WE NEED TO CHANGE THE U.S. SENATE

John Dickinson was one of the Founders but you will probably NEVER hear Mark Levin tell you that Dickinson's original idea for the Senate was to make it something like the British House of Lords.  His general conception of an aristocratic assembly was enacted by giving each State the same representation and denying the people the right to vote directly for senators.

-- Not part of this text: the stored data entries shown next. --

(** ** The sampling condition at its edges *)

(** X4.  A hook frequency of zero: every call of [run_hooks] raises
    [ZeroDivisionError] before any hook is called, epoch-scoped calls
    included, since the modulus is computed before [is_step] is looked
    at.  So a run that has at least one epoch fails at the first
    [before_epoch] dispatch, with no callback called. *)
Theorem zero_hook_freq_fails_at_first_dispatch {Stm : Type}
    `{SplitStream Stm} (self : iterator) ops bi biv (st : state Stm) :
  hook_freq self = 0 ->
  step_ops self = Some ops ->
  test_mode self = true \/ 0 < num_epochs self ->
  (forall index fetches feeds batch results before eh (st' : state Stm),
     run_hooks self index fetches feeds batch results before eh st' =
     mkRes (Raise ZeroDivisionError) st' []) /\
  _iterate self bi biv st =
  mkRes (Raise ZeroDivisionError)
    (mkState (mkStep (gs_of st) (_batch_step (step st)) 0 (_split (step st)))
       (streams st) (objects st) (active st))
    ((if test_mode self && negb (is_some biv)
      then [EvWarning
              "No validation batch specified, defaulting to train batch."]
      else []) ++ [EvProgress BarEpoch 0]).
Proof.
  intros Hf Eops Hep.
  assert (Hrun : forall index fetches feeds batch results before eh
                   (st' : state Stm),
            run_hooks self index fetches feeds batch results before eh st' =
            mkRes (Raise ZeroDivisionError) st' []).
  { intros. unfold run_hooks.
    eapply bind_eq; [reflexivity | cbv beta | reflexivity].
    rewrite Hf. reflexivity. }
  split; [exact Hrun |].
  unfold _iterate, call_step_ops. rewrite Eops, bind_ret_l.
  destruct (split_registry_returns self bi biv st) as (batches & Ereg & _).
  assert (En : exists k,
            Z.to_nat (if test_mode self then 1 else num_epochs self)
            = Datatypes.S k).
  { destruct (test_mode self).
    - exists 0%nat. reflexivity.
    - destruct Hep as [Hep | Hep]; [discriminate Hep |].
      exists (Nat.pred (Z.to_nat (num_epochs self))). lia. }
  destruct En as [k ->].
  eapply bind_eq; [exact Ereg | cbv beta | reflexivity].
  unfold trange. cbn [seq for_each].
  assert (Ebody : epoch_body self batches ops 0 st =
            mkRes (Raise ZeroDivisionError)
              (mkState
                 (mkStep (gs_of st) (_batch_step (step st)) 0
                    (_split (step st)))
                 (streams st) (objects st) (active st))
              [EvProgress BarEpoch 0]).
  { unfold epoch_body.
    eapply bind_eq; [reflexivity | cbv beta | reflexivity].
    eapply bind_eq; [reflexivity | cbv beta | reflexivity].
    rewrite bind_Raise with (e := ZeroDivisionError);
      rewrite Hrun; reflexivity. }
  rewrite bind_Raise with (e := ZeroDivisionError);
    rewrite Ebody; reflexivity.
Qed.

This has led to an anti-urban bias in the Senate, as David Leonhardt points out:
So the presidential calendar becomes another cause of what Edward Glaeser, a conservative-leaning Harvard economist, calls our “anti-urban policy bias.” Suburbs and rural areas receive vastly more per-person federal largess than cities. One big reason, of course, is the structure of the Senate: the 12 million residents of Iowa, New Hampshire, Nevada and South Carolina have eight United States senators among them, while the 81 million residents of California, New York and Texas have only six. 
Compounding this is the disproportionate effect two rural states, Iowa and New Hampshire, have on presidential politics, something also noted by Leonhardt:
Mr. Knight and Mr. Schiff analyzed daily polls in other states before and after an early state had held a contest. The polls tended to change immediately after the contest, and the changes tended to last, which suggested that the early states were even more important than many people realized. The economists estimated that an Iowa or New Hampshire voter had the same impact as five Super Tuesday voters put together.

This system, the two men drily noted in a Journal of Political Economy paper, “represents a deviation from the democratic ideal of ‘one person, one vote.’ ”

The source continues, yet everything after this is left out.